Section GeneratePatterns.
Context {St : Type} (g : Generator St) (params : PatternParams)
  (duration_distributions : DurationDistributions).

(** The bounded random walk building one sequence:
    [while total_duration < params.max_minutes_per_day: ...].
    The state is [(sequence, total_duration)]. *)
Fixpoint walk (fuel : nat) (cards : list OperationCard) (weights : list Q)
    (sequence : Pattern) (total_duration : Q) : M St (Pattern * Q) :=
  match fuel with
  | O => fun _ => OutOfFuel
  | S fuel' =>
      if Qltb total_duration (max_minutes_per_day params) then
        i <- rng_choice g weights ;;
        match nth_error cards i with
        | None => raise ValueError
        | Some card =>
            match dict_get duration_distributions card with
            | None => raise KeyError
            | Some (mean_log, std_log) =>
                duration <- rng_lognormal g mean_log std_log ;;
                if Qltb (max_minutes_per_day params) (total_duration + duration)
                then ret (sequence, total_duration)
                else walk fuel' cards weights (sequence ++ [card])
                       (total_duration + duration)
            end
        end
      else ret (sequence, total_duration)
  end.

(** [for _ in range(params.num_patterns_per_room_day): ...;
       if sequence: pattern_data[(day, room)].append(tuple(sequence))] *)
Fixpoint sample_patterns (n fuel : nat) (cards : list OperationCard)
    (weights : list Q) (key : Weekday * Room) (pattern_data : PatternData)
    : M St PatternData :=
  match n with
  | O => ret pattern_data
  | S n' =>
      r <- walk fuel cards weights [] 0 ;;
      let sequence := fst r in
      let pattern_data' :=
        match sequence with
        | [] => pattern_data
        | _ :: _ => dict_set pattern_data key
                      (dict_get_default pattern_data key [] ++ [sequence])
        end in
      sample_patterns n' fuel cards weights key pattern_data'
  end.

(** The body of [for (day, room), surgeon_list in room_day_to_surgeons.items()]. *)
Definition process_bucket (fuel : nat) (scw : list (Surgeon * list (OperationCard * Q)))
    (key : Weekday * Room) (surgeon_list : list (Surgeon * Q))
    (pattern_data : PatternData) : M St PatternData :=
  match surgeon_list with
  | [] => ret pattern_data
  | _ :: _ =>
      let normalized_scores := normalized_scores_of (raw_scores_of surgeon_list) in
      let combined := combined_card_weights_of scw normalized_scores in
      match combined with
      | [] => ret pattern_data
      | _ :: _ =>
          sample_patterns (num_patterns_per_room_day params) fuel
            (map fst combined) (map snd combined) key pattern_data
      end
  end.

Fixpoint buckets_loop (fuel : nat) (scw : list (Surgeon * list (OperationCard * Q)))
    (buckets : list ((Weekday * Room) * list (Surgeon * Q)))
    (pattern_data : PatternData) : M St PatternData :=
  match buckets with
  | [] => ret pattern_data
  | (key, surgeon_list) :: rest =>
      pd <- process_bucket fuel scw key surgeon_list pattern_data ;;
      buckets_loop fuel scw rest pd
  end.
End GeneratePatterns.

(** ** patterns.py: [_is_proper_multiset_subset] and [remove_subpatterns] *)

(** [collections.Counter(p)]: card -> count, in first-occurrence order. *)
Definition Counter := list (OperationCard * nat).

Definition counter_of (p : Pattern) : Counter :=
  fold_left (fun c card => dict_set c card (dict_get_default c card 0%nat + 1)%nat) p [].

(** [c[k]]: a Counter answers 0 for a missing key. *)
Definition counter_get (c : Counter) (k : OperationCard) : nat := dict_get_default c k 0%nat.

(** [sum(c.values())] *)
Definition counter_total (c : Counter) : nat := list_sum (map snd c).

(** [a == b] on Counters (Python 3.10+: missing elements count as zero). *)
Definition counter_eqb (a b : Counter) : bool :=
  forallb (fun k => Nat.eqb (counter_get a k) (counter_get b k)) (map fst a ++ map fst b).

Definition _is_proper_multiset_subset (a b : Counter) : bool :=
  if Nat.ltb (counter_total b) (counter_total a) then false
  else if existsb (fun k => Nat.ltb (counter_get b k) (counter_get a k)) (map fst a) then false
  else negb (counter_eqb a b).

(** [sorted(all_patterns, key=len)]: a stable insertion sort by length. *)
Fixpoint insert_by_len (p : Pattern) (l : list Pattern) : list Pattern :=
  match l with
  | [] => [p]
  | q :: l' => if Nat.ltb (List.length p) (List.length q) then p :: q :: l'
               else q :: insert_by_len p l'
  end.

Definition sort_by_len (l : list Pattern) : list Pattern :=
  fold_left (fun acc p => insert_by_len p acc) l [].

(** [sorted(...)] on the integer lengths. *)
Fixpoint insert_nat (n : nat) (l : list nat) : list nat :=
  match l with
  | [] => [n]
  | m :: l' => if Nat.leb n m then n :: m :: l' else m :: insert_nat n l'
  end.

Definition sort_nat (l : list nat) : list nat := fold_left (fun acc n => insert_nat n acc) l [].

(** [buckets_by_len[lengths[p]].append(p)] *)
Definition buckets_by_len_of (unique_sorted : list Pattern) : list (nat * list Pattern) :=
  fold_left
    (fun acc p => dict_set acc (List.length p)
                    (dict_get_default acc (List.length p) [] ++ [p]))
    unique_sorted [].

(** [for L in reversed(sorted_lengths):
       running = buckets_by_len[L] + running
       suffix_candidates_for_len[L] = running] *)
Fixpoint suffix_loop (buckets_by_len : list (nat * list Pattern)) (lens : list nat)
    (running : list Pattern) (acc : list (nat * list Pattern)) : list (nat * list Pattern) :=
  match lens with
  | [] => acc
  | L :: lens' =>
      let running' := dict_get_default buckets_by_len L [] ++ running in
      suffix_loop buckets_by_len lens' running' (dict_set acc L running')
  end.

(** [non_subpatterns.discard(p)] *)
Definition set_discard (p : Pattern) (s : list Pattern) : list Pattern :=
  List.remove eq_dec p s.

Definition set_mem (p : Pattern) (s : list Pattern) : bool :=
  if in_dec eq_dec p s then true else false.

※

## Exercise goal
Show a copy of each line from the data that includes the word "else".

## Solution to the exercise
                else walk fuel' cards weights (sequence ++ [card])
      else ret (sequence, total_duration)
  else if existsb (fun k => Nat.ltb (counter_get b k) (counter_get a k)) (map fst a) then false
  else negb (counter_eqb a b).
               else q :: insert_by_len p l'
  | m :: l' => if Nat.leb n m then n :: m :: l' else m :: insert_nat n l'
  if in_dec eq_dec p s then true else false.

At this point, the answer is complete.